El tictac de ese arena coagulada en el secano de los primitivos charcos evaporando sobre tu historia las zarpas de mis cicatrices... cuando se le cede a la música la destrucción de los hechos.
Tengo todos los abrigos llenos de barro. De rodar junto al perro, los fueros de tu olvido, juntarnos a dientes de león, y perder costumbres y paises... como lagartijas aprendiendo a bucear.
Con una vieja canción en la rendija de tu puerta, fumando el humo verde del faro en tus pinturas de salvia y de destierro.
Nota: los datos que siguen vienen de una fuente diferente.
(** * The task model of [task_manager/task.py]

    A shallow embedding of the [Task] dataclass: its two enumerations, the
    normalisation done by [__post_init__], [validate], the guarded status
    transitions, the field updates, [is_overdue] and [to_dict].

    Methods mutate [self] and may raise, so they live in a state-and-error
    monad over the task record: the state that comes out of a raising
    computation is the object as the exception leaves it. *)

From Stdlib Require Import ZArith NArith List Bool String Ascii Lia.
From Stdlib Require Import DecimalString.
Import ListNotations.

Local Open Scope Z_scope.

(** ** Python strings *)

(** A [str] is a sequence of Unicode code points; [len] is its length. *)
Definition str := list N.

(** An ASCII literal as a [str]. *)
Definition lit (s : string) : str :=
  map N_of_ascii (list_ascii_of_string s).

Definition str_eqb (a b : str) : bool :=
  if list_eq_dec N.eq_dec a b then true else false.

Definition len (s : str) : nat := List.length s.

(** Truth value of a string: the empty string is false. *)
Definition str_bool (s : str) : bool :=
  match s with [] => false | _ :: _ => true end.

(** [str.isspace] on one code point: the code points CPython's
    [_PyUnicode_IsWhitespace] accepts. *)
Definition isspace (c : N) : bool :=
  ((0x09 <=? c) && (c <=? 0x0D) ||
   (0x1C <=? c) && (c <=? 0x20) ||
   (c =? 0x85) || (c =? 0xA0) || (c =? 0x1680) ||
   (0x2000 <=? c) && (c <=? 0x200A) ||
   (c =? 0x2028) || (c =? 0x2029) || (c =? 0x202F) ||
   (c =? 0x205F) || (c =? 0x3000))%N.

Fixpoint lstrip (s : str) : str :=
  match s with
  | c :: s' => if isspace c then lstrip s' else s
  | [] => []
  end.

Definition rstrip (s : str) : str := rev (lstrip (rev s)).

(** [s.strip()] with no argument: leading and trailing whitespace removed. *)
Definition strip (s : str) : str := rstrip (lstrip s).

(** ** Naive datetimes

    A [datetime] without time zone, which is what [datetime.now()] returns. *)

Record datetime : Type := mk_datetime {
  year : N; month : N; day : N;
  hour : N; minute : N; second : N; microsecond : N
}.

Definition lex (c1 c2 : comparison) : comparison :=
  match c1 with Eq => c2 | _ => c1 end.

(** Naive datetimes compare field by field, most significant first. *)
Definition datetime_compare (a b : datetime) : comparison :=
  lex (year a ?= year b)%N
  (lex (month a ?= month b)%N
  (lex (day a ?= day b)%N
  (lex (hour a ?= hour b)%N
  (lex (minute a ?= minute b)%N
  (lex (second a ?= second b)%N
       (microsecond a ?= microsecond b)%N))))).

Definition datetime_ltb (a b : datetime) : bool :=
  match datetime_compare a b with Lt => true | _ => false end.

Definition datetime_gtb (a b : datetime) : bool :=
  match datetime_compare a b with Gt => true | _ => false end.

(** ["%0wd"]: decimal digits of [n], zero-padded on the left to width [w]. *)
Definition zfill (w : nat) (n : N) : string :=
  let digits := NilZero.string_of_uint (N.to_uint n) in
  (string_of_list_ascii (repeat "0"%char (w - String.length digits)) ++ digits)%string.

(** [datetime.isoformat()] of a naive datetime: [YYYY-MM-DDTHH:MM:SS], followed
    by [.ffffff] when the microsecond field is not zero. *)
Definition isoformat (d : datetime) : str :=
  lit
    (zfill 4 (year d) ++ "-" ++ zfill 2 (month d) ++ "-" ++ zfill 2 (day d)
     ++ "T" ++ zfill 2 (hour d) ++ ":" ++ zfill 2 (minute d) ++ ":"
     ++ zfill 2 (second d)
     ++ (if (microsecond d =? 0)%N then "" else "." ++ zfill 6 (microsecond d)))%string.

(** ** Exceptions and results *)

(** Modelled from the spec: [ValidationError] is imported from
    [task_manager/exceptions.py]; it is the one application-level error, raised
    with a message. The other constructors are the built-in exceptions the
    enumeration lookups and attribute accesses of the module can raise. *)
Inductive exception : Type :=
  | ValidationError (msg : string)
  | KeyError (key : str)
  | ValueError (value : Z)
  | AttributeError (attr : string).

Inductive Result (A : Type) : Type :=
  | Return (a : A)
  | Raise (e : exception).
Arguments Return {A} a.
Arguments Raise {A} e.

Definition is_ValidationError (e : exception) : bool :=
  match e with ValidationError _ => true | _ => false end.

(** ** Enumerations *)

Inductive TaskStatus : Type := PENDING | IN_PROGRESS | COMPLETED | CANCELLED.

Inductive TaskPriority : Type := LOW | MEDIUM | HIGH | CRITICAL.

Definition TaskStatus_eqb (a b : TaskStatus) : bool :=
  match a, b with
  | PENDING, PENDING | IN_PROGRESS, IN_PROGRESS
  | COMPLETED, COMPLETED | CANCELLED, CANCELLED => true
  | _, _ => false
  end.

Definition TaskStatus_value (s : TaskStatus) : str :=
  match s with
  | PENDING => lit "pending"
  | IN_PROGRESS => lit "in_progress"
  | COMPLETED => lit "completed"
  | CANCELLED => lit "cancelled"
  end.

Definition TaskPriority_value (p : TaskPriority) : Z :=
  match p with LOW => 1 | MEDIUM => 2 | HIGH => 3 | CRITICAL => 4 end.

Definition TaskPriority_name (p : TaskPriority) : str :=
  match p with
  | LOW => lit "LOW"
  | MEDIUM => lit "MEDIUM"
  | HIGH => lit "HIGH"
  | CRITICAL => lit "CRITICAL"
  end.

(** [TaskPriority[name]]: lookup by member name, [KeyError] otherwise. *)
Definition TaskPriority_getitem (name : str) : Result TaskPriority :=
  if str_eqb name (lit "LOW") then Return LOW
  else if str_eqb name (lit "MEDIUM") then Return MEDIUM
  else if str_eqb name (lit "HIGH") then Return HIGH
  else if str_eqb name (lit "CRITICAL") then Return CRITICAL
  else Raise (KeyError name).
El amor nos empuja a caminar a solas.
Ya no soy expaciente de los manicomios. Ni tu ex. Ni la que se rompió los labios en medio del vacío. O dejó ese palo navajeado en la tumba. Nada de lo que viví me ofreció una permanencia, ni en el cementerio, ni en el vicio. La locura fue flor y cuchillo. Nunca traicioné sus razones. Me hice atea por exceso de fe. Luego pegué en un álbum de cromos esperma de duende y alas de hachís y lo fumé encima de la nada. Todo lo tocó al final el fuego en su vehemencia infinita.  No fui la que me tomé la foto. No me quedé a verte partir entre el corazón de mis ruinas. Y también fui todos los burdeles del Joven Wherter. Ya no entro en las bibliotecas, ni en los museos. Prefiero hablar con los mosquitos del río.